■ **WORK INSTRUCTION**
Would you please copy every line from the records that contains the word "Lemma"?

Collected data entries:
^^^^^^^^
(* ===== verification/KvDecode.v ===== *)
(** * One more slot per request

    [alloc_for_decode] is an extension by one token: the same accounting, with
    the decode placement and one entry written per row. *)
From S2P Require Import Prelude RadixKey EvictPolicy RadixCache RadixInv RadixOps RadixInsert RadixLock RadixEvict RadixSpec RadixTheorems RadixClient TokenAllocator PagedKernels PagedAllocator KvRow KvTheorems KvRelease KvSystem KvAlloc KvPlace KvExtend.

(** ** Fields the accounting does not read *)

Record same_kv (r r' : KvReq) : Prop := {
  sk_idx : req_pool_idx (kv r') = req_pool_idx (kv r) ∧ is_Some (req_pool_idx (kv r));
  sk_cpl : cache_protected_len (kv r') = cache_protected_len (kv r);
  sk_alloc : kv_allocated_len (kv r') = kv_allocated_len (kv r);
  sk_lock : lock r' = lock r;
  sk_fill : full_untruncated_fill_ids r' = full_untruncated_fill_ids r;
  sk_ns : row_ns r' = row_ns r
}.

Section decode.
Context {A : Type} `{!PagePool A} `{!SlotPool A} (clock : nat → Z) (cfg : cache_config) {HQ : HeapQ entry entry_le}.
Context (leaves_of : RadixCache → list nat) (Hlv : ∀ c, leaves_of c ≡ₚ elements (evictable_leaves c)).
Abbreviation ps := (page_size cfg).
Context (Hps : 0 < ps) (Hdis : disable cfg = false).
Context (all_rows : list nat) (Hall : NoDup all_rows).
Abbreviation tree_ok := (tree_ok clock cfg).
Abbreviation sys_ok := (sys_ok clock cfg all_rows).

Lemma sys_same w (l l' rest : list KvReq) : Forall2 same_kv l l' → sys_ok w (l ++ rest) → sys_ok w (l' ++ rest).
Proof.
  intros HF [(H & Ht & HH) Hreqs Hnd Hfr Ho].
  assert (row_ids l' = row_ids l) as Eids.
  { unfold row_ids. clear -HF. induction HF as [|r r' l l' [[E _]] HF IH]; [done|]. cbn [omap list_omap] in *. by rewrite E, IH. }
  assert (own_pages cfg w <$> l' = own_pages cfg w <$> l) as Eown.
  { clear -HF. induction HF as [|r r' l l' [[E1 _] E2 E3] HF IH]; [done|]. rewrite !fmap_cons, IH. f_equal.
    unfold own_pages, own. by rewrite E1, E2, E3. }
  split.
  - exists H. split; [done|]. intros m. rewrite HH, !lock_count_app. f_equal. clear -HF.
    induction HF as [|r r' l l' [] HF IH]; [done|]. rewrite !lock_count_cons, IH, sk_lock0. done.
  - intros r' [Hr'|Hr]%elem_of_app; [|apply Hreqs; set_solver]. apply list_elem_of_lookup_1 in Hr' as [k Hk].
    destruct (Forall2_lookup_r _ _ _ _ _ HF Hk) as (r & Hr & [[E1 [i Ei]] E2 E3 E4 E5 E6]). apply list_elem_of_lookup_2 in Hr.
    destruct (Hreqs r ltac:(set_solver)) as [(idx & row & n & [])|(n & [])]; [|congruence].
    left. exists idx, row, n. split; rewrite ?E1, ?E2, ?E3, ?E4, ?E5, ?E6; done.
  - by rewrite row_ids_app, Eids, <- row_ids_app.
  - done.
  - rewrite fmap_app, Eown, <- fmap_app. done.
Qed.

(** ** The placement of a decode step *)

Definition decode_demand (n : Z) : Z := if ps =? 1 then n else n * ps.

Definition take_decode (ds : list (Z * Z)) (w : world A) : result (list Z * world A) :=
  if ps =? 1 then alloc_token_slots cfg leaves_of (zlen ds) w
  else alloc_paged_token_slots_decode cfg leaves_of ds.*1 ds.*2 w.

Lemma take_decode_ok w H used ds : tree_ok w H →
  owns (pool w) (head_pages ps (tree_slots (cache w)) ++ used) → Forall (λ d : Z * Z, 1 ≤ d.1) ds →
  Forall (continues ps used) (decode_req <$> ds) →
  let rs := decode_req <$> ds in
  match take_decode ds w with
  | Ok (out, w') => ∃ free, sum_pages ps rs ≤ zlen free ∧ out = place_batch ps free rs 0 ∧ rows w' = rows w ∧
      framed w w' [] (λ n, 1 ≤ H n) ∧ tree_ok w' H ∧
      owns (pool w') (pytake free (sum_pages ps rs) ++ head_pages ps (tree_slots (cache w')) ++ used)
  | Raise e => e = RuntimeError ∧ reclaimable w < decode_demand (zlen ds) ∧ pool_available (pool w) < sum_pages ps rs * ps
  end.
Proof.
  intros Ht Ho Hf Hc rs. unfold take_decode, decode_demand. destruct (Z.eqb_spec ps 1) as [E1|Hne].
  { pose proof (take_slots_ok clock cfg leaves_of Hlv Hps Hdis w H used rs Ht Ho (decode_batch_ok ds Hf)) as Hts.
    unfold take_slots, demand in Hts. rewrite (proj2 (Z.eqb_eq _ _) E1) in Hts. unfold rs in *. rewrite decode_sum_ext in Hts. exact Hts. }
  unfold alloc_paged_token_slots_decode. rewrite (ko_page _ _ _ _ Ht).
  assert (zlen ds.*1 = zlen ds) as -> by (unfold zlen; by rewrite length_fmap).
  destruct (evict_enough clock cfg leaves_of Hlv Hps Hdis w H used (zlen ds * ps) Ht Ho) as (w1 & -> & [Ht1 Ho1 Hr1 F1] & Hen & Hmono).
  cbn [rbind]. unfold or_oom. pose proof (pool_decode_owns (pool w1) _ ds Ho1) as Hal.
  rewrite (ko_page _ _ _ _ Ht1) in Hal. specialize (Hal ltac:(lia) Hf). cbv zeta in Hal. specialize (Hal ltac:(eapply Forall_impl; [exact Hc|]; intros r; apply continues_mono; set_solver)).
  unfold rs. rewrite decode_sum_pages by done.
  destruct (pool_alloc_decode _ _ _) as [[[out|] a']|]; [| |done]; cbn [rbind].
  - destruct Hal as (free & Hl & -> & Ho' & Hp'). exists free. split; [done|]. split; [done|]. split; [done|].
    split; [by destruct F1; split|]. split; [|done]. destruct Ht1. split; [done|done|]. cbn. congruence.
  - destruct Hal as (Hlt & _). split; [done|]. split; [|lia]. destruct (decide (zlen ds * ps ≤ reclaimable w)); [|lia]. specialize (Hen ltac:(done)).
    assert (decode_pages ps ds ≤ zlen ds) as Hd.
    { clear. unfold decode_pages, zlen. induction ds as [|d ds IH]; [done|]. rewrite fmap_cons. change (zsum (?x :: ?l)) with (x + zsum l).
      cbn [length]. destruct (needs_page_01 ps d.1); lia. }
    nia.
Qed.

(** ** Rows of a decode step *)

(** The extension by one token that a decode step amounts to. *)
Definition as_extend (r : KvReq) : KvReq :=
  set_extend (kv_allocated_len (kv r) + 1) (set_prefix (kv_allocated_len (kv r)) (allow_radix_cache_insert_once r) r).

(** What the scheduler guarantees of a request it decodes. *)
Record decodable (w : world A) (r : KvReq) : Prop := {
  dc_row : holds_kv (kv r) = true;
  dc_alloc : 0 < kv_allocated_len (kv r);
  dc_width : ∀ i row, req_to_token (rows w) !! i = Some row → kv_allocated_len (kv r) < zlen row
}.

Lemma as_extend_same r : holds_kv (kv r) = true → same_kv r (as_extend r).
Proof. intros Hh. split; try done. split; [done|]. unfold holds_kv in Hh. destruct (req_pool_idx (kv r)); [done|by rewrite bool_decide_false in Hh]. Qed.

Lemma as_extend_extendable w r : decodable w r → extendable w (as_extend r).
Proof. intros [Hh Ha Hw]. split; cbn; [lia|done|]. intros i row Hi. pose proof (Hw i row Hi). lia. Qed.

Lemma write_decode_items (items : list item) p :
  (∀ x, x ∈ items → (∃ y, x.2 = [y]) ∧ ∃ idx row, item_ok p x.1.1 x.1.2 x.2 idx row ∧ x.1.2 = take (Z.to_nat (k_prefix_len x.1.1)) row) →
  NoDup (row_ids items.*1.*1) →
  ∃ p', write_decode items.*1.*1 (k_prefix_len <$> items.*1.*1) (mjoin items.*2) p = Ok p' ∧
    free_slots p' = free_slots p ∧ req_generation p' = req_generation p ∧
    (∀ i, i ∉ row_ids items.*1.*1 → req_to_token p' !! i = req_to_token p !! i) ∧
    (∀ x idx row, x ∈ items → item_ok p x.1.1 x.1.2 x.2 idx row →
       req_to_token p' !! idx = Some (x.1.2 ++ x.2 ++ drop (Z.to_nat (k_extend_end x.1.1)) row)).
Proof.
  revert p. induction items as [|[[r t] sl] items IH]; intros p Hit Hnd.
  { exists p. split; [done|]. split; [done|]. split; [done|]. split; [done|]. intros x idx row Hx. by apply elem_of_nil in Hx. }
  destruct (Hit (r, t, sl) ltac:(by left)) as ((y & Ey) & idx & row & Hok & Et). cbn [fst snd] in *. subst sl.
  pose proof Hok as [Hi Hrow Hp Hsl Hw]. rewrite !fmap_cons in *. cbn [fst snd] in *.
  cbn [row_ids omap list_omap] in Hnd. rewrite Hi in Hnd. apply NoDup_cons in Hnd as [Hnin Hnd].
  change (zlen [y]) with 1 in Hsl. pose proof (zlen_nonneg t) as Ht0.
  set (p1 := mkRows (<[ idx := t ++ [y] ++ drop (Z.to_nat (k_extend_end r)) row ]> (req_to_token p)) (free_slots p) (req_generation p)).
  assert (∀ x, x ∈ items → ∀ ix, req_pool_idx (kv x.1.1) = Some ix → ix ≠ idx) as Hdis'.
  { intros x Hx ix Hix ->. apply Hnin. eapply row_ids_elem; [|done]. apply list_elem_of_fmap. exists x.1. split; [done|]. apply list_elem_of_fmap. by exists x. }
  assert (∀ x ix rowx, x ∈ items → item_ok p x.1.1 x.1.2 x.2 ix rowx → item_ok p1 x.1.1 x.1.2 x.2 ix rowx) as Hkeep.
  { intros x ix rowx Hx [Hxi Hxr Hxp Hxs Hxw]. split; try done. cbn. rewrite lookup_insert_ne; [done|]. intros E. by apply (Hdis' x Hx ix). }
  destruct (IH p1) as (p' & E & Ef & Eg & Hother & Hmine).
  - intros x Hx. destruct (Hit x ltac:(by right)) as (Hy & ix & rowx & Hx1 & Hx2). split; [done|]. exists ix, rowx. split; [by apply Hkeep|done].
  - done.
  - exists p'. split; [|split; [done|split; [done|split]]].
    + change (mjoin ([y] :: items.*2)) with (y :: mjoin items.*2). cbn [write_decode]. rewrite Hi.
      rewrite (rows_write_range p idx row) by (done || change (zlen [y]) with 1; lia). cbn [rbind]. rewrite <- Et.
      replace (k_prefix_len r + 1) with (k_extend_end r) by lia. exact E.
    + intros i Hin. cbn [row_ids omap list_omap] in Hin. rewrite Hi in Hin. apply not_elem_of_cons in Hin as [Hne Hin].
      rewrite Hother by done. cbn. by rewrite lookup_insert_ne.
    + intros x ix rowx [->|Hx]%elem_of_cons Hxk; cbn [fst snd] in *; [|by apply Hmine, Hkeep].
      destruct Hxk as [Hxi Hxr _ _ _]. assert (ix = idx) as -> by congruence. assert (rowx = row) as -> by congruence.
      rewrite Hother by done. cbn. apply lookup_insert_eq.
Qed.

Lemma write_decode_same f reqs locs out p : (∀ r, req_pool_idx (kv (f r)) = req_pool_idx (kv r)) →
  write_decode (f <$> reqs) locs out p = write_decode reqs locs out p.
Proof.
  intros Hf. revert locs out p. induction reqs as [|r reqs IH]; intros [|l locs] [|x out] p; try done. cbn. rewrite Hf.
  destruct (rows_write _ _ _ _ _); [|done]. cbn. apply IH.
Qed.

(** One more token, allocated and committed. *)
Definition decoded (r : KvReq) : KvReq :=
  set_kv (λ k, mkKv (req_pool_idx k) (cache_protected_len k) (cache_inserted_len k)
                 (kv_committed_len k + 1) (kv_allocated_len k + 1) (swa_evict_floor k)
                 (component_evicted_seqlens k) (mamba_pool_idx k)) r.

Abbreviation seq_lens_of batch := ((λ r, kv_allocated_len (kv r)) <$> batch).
^^^^^^^^
■ **OUTPUT OF THE TASK**
Lemma sys_same w (l l' rest : list KvReq) : Forall2 same_kv l l' → sys_ok w (l ++ rest) → sys_ok w (l' ++ rest).
Lemma take_decode_ok w H used ds : tree_ok w H →
Lemma as_extend_same r : holds_kv (kv r) = true → same_kv r (as_extend r).
Lemma as_extend_extendable w r : decodable w r → extendable w (as_extend r).
Lemma write_decode_items (items : list item) p :
Lemma write_decode_same f reqs locs out p : (∀ r, req_pool_idx (kv (f r)) = req_pool_idx (kv r)) →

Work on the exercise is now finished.